I really appreciate the happy wishes. But I didn't disclose in the thank you email I sent that I don't think the analogy holds up (they'll figure that out when they read this blog post).
Whether or not wine tends to get better with age, of course, depends upon the individual's taste buds. But its not necessarily true. Some will argue that properly built wines become more "complex" with age, and this I think I agree with…up to a point. That 15 year old cold climate CA Pinot is certainly more complex in my mind than one that is a baby and two years out of vintage. I'm not sure they are always better while also being more complex. But I do think they are generally more complex.
That said, I'm not sure telling someone the following is appropriate: "You'll love being married: the marriage becomes more complex with age".
That doesn't sound right, but we'll see.
Now, will marriage, unlike wine, necessarily "improve" with time?
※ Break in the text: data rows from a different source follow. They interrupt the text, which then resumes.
(** What the content store answers: nothing was ever there, it is away, or
    what it knows of the bytes. *)
Inductive content_answer := ContentAbsent | ContentAway | ContentIs (meta : ContentMetadata).

Definition labelsUpTo (steps : list Step) (at_ : nat) : Labels :=
  fold_left (fun out s => Labels_Union out (S_Labels s)) (take (S at_) steps) [].

Section Resolver.
Context (read : RunID -> result LedgerError (list Step)) (metadata : string -> content_answer).

Definition stepsOf (scope : Scope) (run : RunID) : result MemoryError (list Step) :=
  match read run with
  | Err ErrNotFound => Err ErrEvidenceSourceAbsent
  | Err _ => Err ErrEvidenceStore
  | Ok [] => Err ErrEvidenceSourceAbsent
  | Ok (s :: steps) =>
      if negb (Scope_Contains scope (S_Scope s)) then Err ErrEvidenceInvalid else Ok (s :: steps)
  end.

Definition prove (steps : list Step) (ev : MemoryEvidence) : result MemoryError MemoryEvidence :=
  match citedStep (List.length steps) steps ev with
  | None => Err ErrEvidenceInvalid
  | Some (at_, step, cite) =>
      match metadata (ct_ref cite) with
      | ContentAbsent => Err ErrEvidenceInvalid
      | ContentAway => Err ErrEvidenceStore
      | ContentIs meta =>
          if CM_Erased meta then Err ErrEvidenceSourceAbsent
          else if negb (sameDigest (ct_digest cite) (CM_Digest meta)) then Err ErrEvidenceInvalid
          else Ok (MkMemoryEvidence (ME_RunID ev) (ct_sourceRun cite) (S_Seq step) (ME_Artifact ev)
                     (CM_Digest meta) (labelsUpTo steps at_))
      end
  end.

Definition prove_one (scope : Scope) (ev : MemoryEvidence) : result MemoryError MemoryEvidence :=
  steps ← stepsOf scope (ME_RunID ev); prove steps ev.

Fixpoint Resolve (scope : Scope) (l : list MemoryEvidence) : result MemoryError (list MemoryEvidence) :=
  match l with
  | [] => Ok []
  | ev :: rest => r ← prove_one scope ev; rs ← Resolve scope rest; Ok (r :: rs)
  end.

(** ** What the ledger had to say (memory/hydrate.go) *)

Inductive proof_of := proofUnproved | proofProved | proofSourceAbsent.

Definition resolveEvidence (scope : Scope) (l : list MemoryEvidence)
    : result MemoryError (list MemoryEvidence * proof_of) :=
  match Resolve scope l with
  | Ok resolved => Ok (resolved, proofProved)
  | Err ErrEvidenceSourceAbsent => Ok ([], proofSourceAbsent)
  | Err ErrEvidenceInvalid => Ok ([], proofUnproved)
  | Err e => Err e
  end.
End Resolver.

#[export] Instance proof_of_eq_dec : EqDecision proof_of.
Proof. solve_decision. Defined.

Definition sameEvidence (a b : list MemoryEvidence) : bool :=
  (List.length a =? List.length b)%nat &&
  forallb (fun p => String.eqb (Evidence_Key (fst p)) (Evidence_Key (snd p)) &&
                    bool_decide (ME_Labels (fst p) = ME_Labels (snd p))) (combine a b).

Definition dedupeEvidence : list MemoryEvidence -> list MemoryEvidence := boundedEvidenceOf.

Definition hydratedProvenance (stored : list MemoryEvidence) (labels : Labels)
    (resolved : list MemoryEvidence) : list MemoryEvidence * Labels * bool :=
  let evidence := dedupeEvidence resolved in
  let derived := fold_left (fun d ev => Labels_Union d (ME_Labels ev)) evidence [] in
  let next := Labels_Union labels derived in
  (evidence, next, negb (sameEvidence stored evidence) || negb (bool_decide (labels = next))).

Record hydration := MkHydration { hy_next : MemoryAssertion; hy_provenance : bool; hy_key : bool }.

Definition hydration_writes (h : hydration) : bool := hy_provenance h || hy_key h.

Definition hydrated (stored : MemoryAssertion) (resolved : list MemoryEvidence) (proved keyMissing : bool)
    : hydration :=
  if negb proved then MkHydration stored false keyMissing
  else
    let '(evidence, labels, changed) := hydratedProvenance (MA_Evidence stored) (MA_Labels stored) resolved in
    MkHydration (stored <| MA_Evidence := evidence |> <| MA_Labels := labels |>) changed keyMissing.

(** ** The repair of one row, under the mutex (memory/hydrate_memory.go)

    [stored] is the row as the page read it; the answer says whether the row
    was written. *)

Definition hydrate_row (wall now : Time) (stored : MemoryAssertion) (resolved : list MemoryEvidence)
    (got : proof_of) (m : MemoryStore) : MemoryStore * bool :=
  match mem_values m !! MA_ID stored with
  | Some current =>
      if negb (sameEvidence (MA_Evidence current) (MA_Evidence stored)) then (m, false)
      else if bool_decide (got = proofSourceAbsent) && String.eqb (MA_Status current) MemoryActive then
        (put_value m (MA_ID stored)
           (current <| MA_Status := MemorySourceErased |> <| MA_UpdatedBy := systemMemory |>
                    <| MA_UpdatedAt := nowOrWall wall now |>), true)
      else
        let h := hydrated current resolved (bool_decide (got = proofProved)) false in
        if hydration_writes h then (put_value m (MA_ID stored) (hy_next h), true) else (m, false)
  | None => (m, false)
  end.

Definition hydrate_suggestion_row (wall now : Time) (stored : MemorySuggestion)
    (resolved : list MemoryEvidence) (got : proof_of) (m : MemoryStore) : MemoryStore * bool :=
  let write s := (m <| mem_suggestions := <[MS_ID stored := s]> (mem_suggestions m) |>, true) in
  match mem_suggestions m !! MS_ID stored, got with
  | Some current, proofSourceAbsent =>
      if String.eqb (MS_Status current) MemorySuggestionPending
      then write (current <| MS_Status := MemorySuggestionSourceErased |> <| MS_UpdatedBy := systemMemory |>
                          <| MS_UpdatedAt := nowOrWall wall now |>)
      else (m, false)
  | Some current, proofProved =>
      if negb (sameEvidence (MS_Evidence current) (MS_Evidence stored)) then (m, false)
      else
        let '(evidence, labels, changed) :=
          hydratedProvenance (MS_Evidence current) (MS_Labels current) resolved in
        if changed : bool then write (current <| MS_Evidence := evidence |> <| MS_Labels := labels |>)
        else (m, false)
  | _, _ => (m, false)
  end.

(** ** A page of the repair *)

Record HydratePage := MkHydratePage { HP_After : string; HP_Limit : Z; HP_Now : Time }.

Definition page_limit (p : HydratePage) : nat := Z.to_nat (MemoryListLimit (HP_Limit p)).

Record HydrateResult := MkHydrateResult {
  HR_Scanned : Z;
  HR_Repaired : Z;
  HR_SourceGone : Z;
  HR_Conflicted : Z;
  HR_Unproved : Z;
  HR_Cursor : string
}.

#[export] Instance HydrateResult_eta : Eta HydrateResult := fun r =>
  MkHydrateResult (HR_Scanned r) (HR_Repaired r) (HR_SourceGone r) (HR_Conflicted r) (HR_Unproved r)
    (HR_Cursor r).

Definition zeroHydrateResult : HydrateResult := MkHydrateResult 0 0 0 0 0 "".

Definition hydrationPage (m : MemoryStore) (p : HydratePage) : list MemoryAssertion :=
  take (page_limit p)
    (sort_by id_before (List.filter (fun a => String.ltb (HP_After p) (MA_ID a)) (rows m))).

Definition suggestion_before (x y : MemorySuggestion) : bool := String.ltb (MS_ID x) (MS_ID y).

Definition suggestionPage (m : MemoryStore) (p : HydratePage) : list MemorySuggestion :=
  take (page_limit p)
    (sort_by suggestion_before
       (List.filter (fun s => String.ltb (HP_After p) (MS_ID s)) ((map_to_list (mem_suggestions m)).*2))).

Definition scanned (id : string) (out : HydrateResult) : HydrateResult :=
  out <| HR_Scanned := add64 (HR_Scanned out) 1 |> <| HR_Cursor := id |>.

Definition tallied (got : proof_of) (out : HydrateResult) : HydrateResult :=
  match got with
  | proofUnproved => out <| HR_Unproved := add64 (HR_Unproved out) 1 |>
  | proofSourceAbsent => out <| HR_SourceGone := add64 (HR_SourceGone out) 1 |>
  | proofProved => out
  end.

Definition repaired (wrote : bool) (out : HydrateResult) : HydrateResult :=
  if wrote then out <| HR_Repaired := add64 (HR_Repaired out) 1 |> else out.

(** The cursor is cleared by a page that was not full. *)
Definition page_done (p : HydratePage) (out : HydrateResult) : HydrateResult :=
  if (HR_Scanned out <? MemoryListLimit (HP_Limit p))%Z then out <| HR_Cursor := "" |> else out.

Section Sweeps.
Context (read : RunID -> result LedgerError (list Step)) (metadata : string -> content_answer) (wall : Time).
Knowing my bride, I think I can confidently say that if our marriage doesn't improve with time, it will certainly be more joyous with time. But I'm betting on "improve" as well as more joyous. Still, I'm stuck on this weird insistence that the analogy of wine to marriage doesn't work.
This all brings me to the correct and simplest wine/love-related anology: Love is like wine. It intoxicates.
I'm certainly intoxicated. Inebriated, even. And if you don't mind, I think I'll just stay in this state for the rest of my days. So excuse me if I slur my words from now on.